ABOUT THIS EXERCISE: From the entries, copy each line that includes "cause".
═════ DATA FOR THIS EXERCISE
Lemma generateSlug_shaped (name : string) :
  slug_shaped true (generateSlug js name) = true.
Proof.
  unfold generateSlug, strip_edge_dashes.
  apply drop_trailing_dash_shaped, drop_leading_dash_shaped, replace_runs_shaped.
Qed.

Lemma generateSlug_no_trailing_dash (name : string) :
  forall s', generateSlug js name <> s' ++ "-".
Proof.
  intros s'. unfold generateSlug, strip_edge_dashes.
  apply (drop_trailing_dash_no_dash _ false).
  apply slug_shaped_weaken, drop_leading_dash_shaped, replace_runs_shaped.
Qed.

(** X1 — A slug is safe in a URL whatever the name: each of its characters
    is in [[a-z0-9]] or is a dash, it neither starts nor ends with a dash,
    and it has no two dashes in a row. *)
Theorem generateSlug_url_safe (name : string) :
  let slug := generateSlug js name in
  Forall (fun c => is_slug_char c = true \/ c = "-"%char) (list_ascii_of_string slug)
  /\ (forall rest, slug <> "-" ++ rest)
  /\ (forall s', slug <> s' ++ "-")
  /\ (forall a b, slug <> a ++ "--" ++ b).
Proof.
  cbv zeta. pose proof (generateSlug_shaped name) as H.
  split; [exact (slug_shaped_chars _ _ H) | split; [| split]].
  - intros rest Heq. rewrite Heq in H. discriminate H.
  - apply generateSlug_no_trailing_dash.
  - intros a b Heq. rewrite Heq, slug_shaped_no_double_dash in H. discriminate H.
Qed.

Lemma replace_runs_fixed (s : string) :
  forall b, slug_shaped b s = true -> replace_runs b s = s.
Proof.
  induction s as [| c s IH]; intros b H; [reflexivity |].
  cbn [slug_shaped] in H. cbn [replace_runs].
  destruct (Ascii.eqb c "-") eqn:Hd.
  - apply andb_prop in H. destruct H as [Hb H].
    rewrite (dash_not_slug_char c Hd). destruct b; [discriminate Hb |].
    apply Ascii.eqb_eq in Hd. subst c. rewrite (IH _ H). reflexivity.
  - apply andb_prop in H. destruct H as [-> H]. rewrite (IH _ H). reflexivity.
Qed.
══════════
═════ DATA FOR THIS EXERCISE
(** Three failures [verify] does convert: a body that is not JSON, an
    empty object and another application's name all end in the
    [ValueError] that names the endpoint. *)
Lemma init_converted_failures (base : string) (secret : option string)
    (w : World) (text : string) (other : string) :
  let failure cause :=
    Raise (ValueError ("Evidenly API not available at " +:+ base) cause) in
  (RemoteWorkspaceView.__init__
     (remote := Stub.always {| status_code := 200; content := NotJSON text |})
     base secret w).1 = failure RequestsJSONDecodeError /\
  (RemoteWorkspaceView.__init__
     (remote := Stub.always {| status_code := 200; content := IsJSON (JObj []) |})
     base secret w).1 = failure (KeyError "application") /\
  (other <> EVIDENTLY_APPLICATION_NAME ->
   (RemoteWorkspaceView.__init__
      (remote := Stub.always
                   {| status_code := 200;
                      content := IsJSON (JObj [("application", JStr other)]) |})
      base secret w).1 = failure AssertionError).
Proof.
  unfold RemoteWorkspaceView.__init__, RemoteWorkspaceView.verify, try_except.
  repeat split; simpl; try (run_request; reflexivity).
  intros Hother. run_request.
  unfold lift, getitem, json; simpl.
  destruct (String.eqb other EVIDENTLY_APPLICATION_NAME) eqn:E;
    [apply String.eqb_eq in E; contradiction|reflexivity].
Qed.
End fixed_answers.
══════════
═════ DATA FOR THIS EXERCISE
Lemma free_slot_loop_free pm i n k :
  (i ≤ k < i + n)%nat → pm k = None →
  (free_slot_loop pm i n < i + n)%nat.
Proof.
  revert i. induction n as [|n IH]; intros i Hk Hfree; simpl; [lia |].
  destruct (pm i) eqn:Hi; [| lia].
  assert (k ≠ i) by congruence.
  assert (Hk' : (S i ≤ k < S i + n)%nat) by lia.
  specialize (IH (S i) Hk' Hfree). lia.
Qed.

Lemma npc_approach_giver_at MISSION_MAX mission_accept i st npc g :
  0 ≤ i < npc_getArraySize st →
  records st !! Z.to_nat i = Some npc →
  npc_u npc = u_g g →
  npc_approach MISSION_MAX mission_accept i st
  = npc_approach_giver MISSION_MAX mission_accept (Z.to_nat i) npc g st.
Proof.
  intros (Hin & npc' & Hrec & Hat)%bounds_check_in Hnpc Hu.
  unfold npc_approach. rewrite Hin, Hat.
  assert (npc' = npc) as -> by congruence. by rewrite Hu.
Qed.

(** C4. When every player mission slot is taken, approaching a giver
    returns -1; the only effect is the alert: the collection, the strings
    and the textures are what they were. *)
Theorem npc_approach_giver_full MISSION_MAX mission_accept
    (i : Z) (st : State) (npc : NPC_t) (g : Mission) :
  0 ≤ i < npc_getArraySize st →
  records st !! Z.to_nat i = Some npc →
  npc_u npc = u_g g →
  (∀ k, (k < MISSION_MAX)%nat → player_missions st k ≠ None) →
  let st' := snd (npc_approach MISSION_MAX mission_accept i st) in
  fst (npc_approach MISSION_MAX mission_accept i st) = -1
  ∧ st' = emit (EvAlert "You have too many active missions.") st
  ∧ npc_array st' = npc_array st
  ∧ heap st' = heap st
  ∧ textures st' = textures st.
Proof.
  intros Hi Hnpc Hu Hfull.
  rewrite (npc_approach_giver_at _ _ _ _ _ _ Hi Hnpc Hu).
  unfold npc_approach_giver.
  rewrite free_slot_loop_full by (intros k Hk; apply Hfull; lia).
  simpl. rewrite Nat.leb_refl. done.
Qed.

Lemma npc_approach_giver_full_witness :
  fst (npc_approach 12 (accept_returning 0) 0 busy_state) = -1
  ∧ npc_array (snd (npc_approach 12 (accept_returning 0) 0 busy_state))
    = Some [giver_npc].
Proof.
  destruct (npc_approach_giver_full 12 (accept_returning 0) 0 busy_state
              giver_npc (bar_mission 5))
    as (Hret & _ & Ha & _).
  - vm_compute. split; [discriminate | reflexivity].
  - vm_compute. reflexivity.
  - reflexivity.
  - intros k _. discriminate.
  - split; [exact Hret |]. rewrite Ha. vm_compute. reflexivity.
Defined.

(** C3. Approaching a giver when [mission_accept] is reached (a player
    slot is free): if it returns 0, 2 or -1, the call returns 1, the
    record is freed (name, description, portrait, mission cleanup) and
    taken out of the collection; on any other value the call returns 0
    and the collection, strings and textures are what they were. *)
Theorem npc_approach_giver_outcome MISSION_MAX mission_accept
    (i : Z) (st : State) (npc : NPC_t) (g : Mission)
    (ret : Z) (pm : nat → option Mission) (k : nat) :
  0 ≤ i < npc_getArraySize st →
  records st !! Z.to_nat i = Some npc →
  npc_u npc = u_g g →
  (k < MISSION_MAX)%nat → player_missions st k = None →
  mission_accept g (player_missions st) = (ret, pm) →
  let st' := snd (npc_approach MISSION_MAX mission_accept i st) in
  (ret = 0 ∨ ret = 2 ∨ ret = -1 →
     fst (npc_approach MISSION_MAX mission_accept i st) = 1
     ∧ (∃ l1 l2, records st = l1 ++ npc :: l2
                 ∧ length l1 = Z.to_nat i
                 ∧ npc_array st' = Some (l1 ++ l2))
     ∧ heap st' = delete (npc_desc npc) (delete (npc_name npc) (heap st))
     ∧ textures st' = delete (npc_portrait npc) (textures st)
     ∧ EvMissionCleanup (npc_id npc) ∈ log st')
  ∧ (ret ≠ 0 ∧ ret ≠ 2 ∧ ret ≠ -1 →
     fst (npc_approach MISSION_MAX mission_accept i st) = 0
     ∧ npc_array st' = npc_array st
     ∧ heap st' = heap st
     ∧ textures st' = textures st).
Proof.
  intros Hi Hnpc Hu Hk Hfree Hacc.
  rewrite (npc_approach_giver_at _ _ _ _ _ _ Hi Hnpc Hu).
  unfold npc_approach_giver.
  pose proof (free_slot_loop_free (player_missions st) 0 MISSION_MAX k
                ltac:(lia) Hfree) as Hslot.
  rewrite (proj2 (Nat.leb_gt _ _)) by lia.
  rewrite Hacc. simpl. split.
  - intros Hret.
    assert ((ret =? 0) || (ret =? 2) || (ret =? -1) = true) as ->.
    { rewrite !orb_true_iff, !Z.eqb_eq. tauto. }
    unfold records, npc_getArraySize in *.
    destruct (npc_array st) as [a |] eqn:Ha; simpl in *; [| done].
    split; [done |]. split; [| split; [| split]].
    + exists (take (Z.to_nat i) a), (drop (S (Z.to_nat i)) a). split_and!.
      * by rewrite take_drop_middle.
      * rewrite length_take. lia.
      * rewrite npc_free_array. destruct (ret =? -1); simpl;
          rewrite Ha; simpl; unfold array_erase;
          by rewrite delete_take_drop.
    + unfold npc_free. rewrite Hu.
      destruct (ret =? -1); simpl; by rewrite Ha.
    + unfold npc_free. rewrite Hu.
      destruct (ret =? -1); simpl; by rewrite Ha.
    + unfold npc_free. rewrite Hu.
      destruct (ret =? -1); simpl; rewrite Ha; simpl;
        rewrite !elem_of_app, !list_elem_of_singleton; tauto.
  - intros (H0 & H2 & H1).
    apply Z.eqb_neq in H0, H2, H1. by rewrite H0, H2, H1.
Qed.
══════════
RESPONSE AREA:
  let failure cause :=
    Raise (ValueError ("Evidenly API not available at " +:+ base) cause) in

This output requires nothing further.